Naturalism and Its Discontents

What of the other side? The specter of a fully naturalized theism has given rise to vehement criticisms from its critics. Even liberal Jews, Christians, and Muslims resist Gordon Kaufman's idea that one might employ the language of divinity to describe purely natural systems. Why use the name of God to describe what is in fact a purely materialist view of the world? Nor are theists the only critics. Ecofeminists, for example, also resist this program: why take a liberated religious naturalism and enslave it again to the God-term? For traditional theists, the battle against naturalism (or "secular humanism") is a matter of life and death, since it affects what they take to be the defining beliefs of their traditions.

Thus the question: should more liberal theists fight to retain something that transcends the natural order? Three reasons are often cited for doing so. First, a Creator God must by definition precede the natural order and give rise to it. No initial act of creation by God can be explained in purely naturalistic or immanent terms. Second, the three Abrahamic traditions have traditionally distinguished themselves from deism, the view that God creates the world and then is no longer causally active in it. Belief in providence or divine action implies a God who continues to intervene in the natural order. Finally, theism generally involves teleological claims; it affirms a certain goal-directedness to history. There are significant differences between the advent of the Messiah, the second coming of Jesus Christ, and Yawm al-Qiyamah, the Day of the Resurrection. Also, the role of these "final things" ranges from central to nonexistent (e.g., in non-messianic forms of Judaism). But to the extent that one affirms an eschatology, one has placed a limit on naturalism.

Is There a Way to Go Between the Horns of the Dilemma?

It may be, of course, that theism and naturalism present one with a forced choice; one or the other can be true, but not both. If so, which option should one select, and why?

But it may also be that some mediating options exist. Consider just two possibilities. Perhaps the same evolutionary phenomena that appear random from the perspective of biology will exhibit a meaningful pattern when viewed from the standpoint of transcendence.

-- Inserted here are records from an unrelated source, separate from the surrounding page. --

(** * The reliability core of the analysis pipeline

    A shallow embedding of [src/data/cache.py] (the merge cache) and of
    [src/utils/llm.py] with the part of [src/llm/models.py] it calls (the
    LLM invocation wrapper), of their callers in [src/tools/api.py] (the
    data tools) and [src/agents/warren_buffett.py] (the agent's output
    function), and the properties of all of them.

    Python dictionaries are finite maps, lists are lists, a function that
    can raise returns a [result], and a method that reads or assigns
    attributes of [self] (or of another shared object) runs in a small
    state-and-exception monad. *)

From Stdlib Require Import ZArith String Ascii SpecFloat.
From Stdlib Require OrderedTypeEx.
From stdpp Require Import gmap strings list pretty sorting.

Set Warnings "-register-all".

Local Open Scope Z_scope.

(** ** Exceptions and results *)

(** The exception classes the embedded code can meet.  All of them derive
    from [Exception], so an [except Exception] clause catches each one. *)
Inductive exn : Type :=
  | KeyError (key : string)
  | TypeError (msg : string)
  | ValueError (msg : string)
  | AttributeError (msg : string)
  | IndexError (msg : string)
  | ValidationError (model : string)
  | JSONDecodeError (msg : string)
  | NameError (msg : string)
  | BackendError (msg : string).

Inductive result (A : Type) : Type :=
  | Ok (a : A)
  | Raise (e : exn).
Arguments Ok {A} a.
Arguments Raise {A} e.

Definition is_ok {A} (r : result A) : bool :=
  match r with Ok _ => true | Raise _ => false end.

Definition result_bind {A B} (r : result A) (k : A → result B) : result B :=
  match r with
  | Ok a => k a
  | Raise e => Raise e
  end.

Definition result_map {A B} (f : A → B) (r : result A) : result B :=
  match r with
  | Ok a => Ok (f a)
  | Raise e => Raise e
  end.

And perhaps the Abrahamic traditions can actually handle a much higher level of naturalism than was traditionally thought. Admittedly, their scriptures make regular appeal to supernatural interventions. But what if, motivated by the ascendancy of modern science, one looks for the most minimally supernaturalist account of divine influence possible? Could theists be naturalists in mindset and daily life, and yet still view the world as a whole as involved in an ongoing dance with the divine? Perhaps science's inevitable mysteries are a continuing invitation to religious response.

This is uncharted territory for the Abrahamic faiths (not so for our Buddhist colleagues, of course). Can what is essential to these theistic traditions be retained if one enters the terrain of naturalism, and how far is it appropriate for one to go? The difficulties are immense; still, constructive religious reflection is uncovering and may continue to uncover new responses to these problems. Only a new form of dialogue, one that is not afraid boldly to go where no theists have gone before, will be able to make progress on the issues.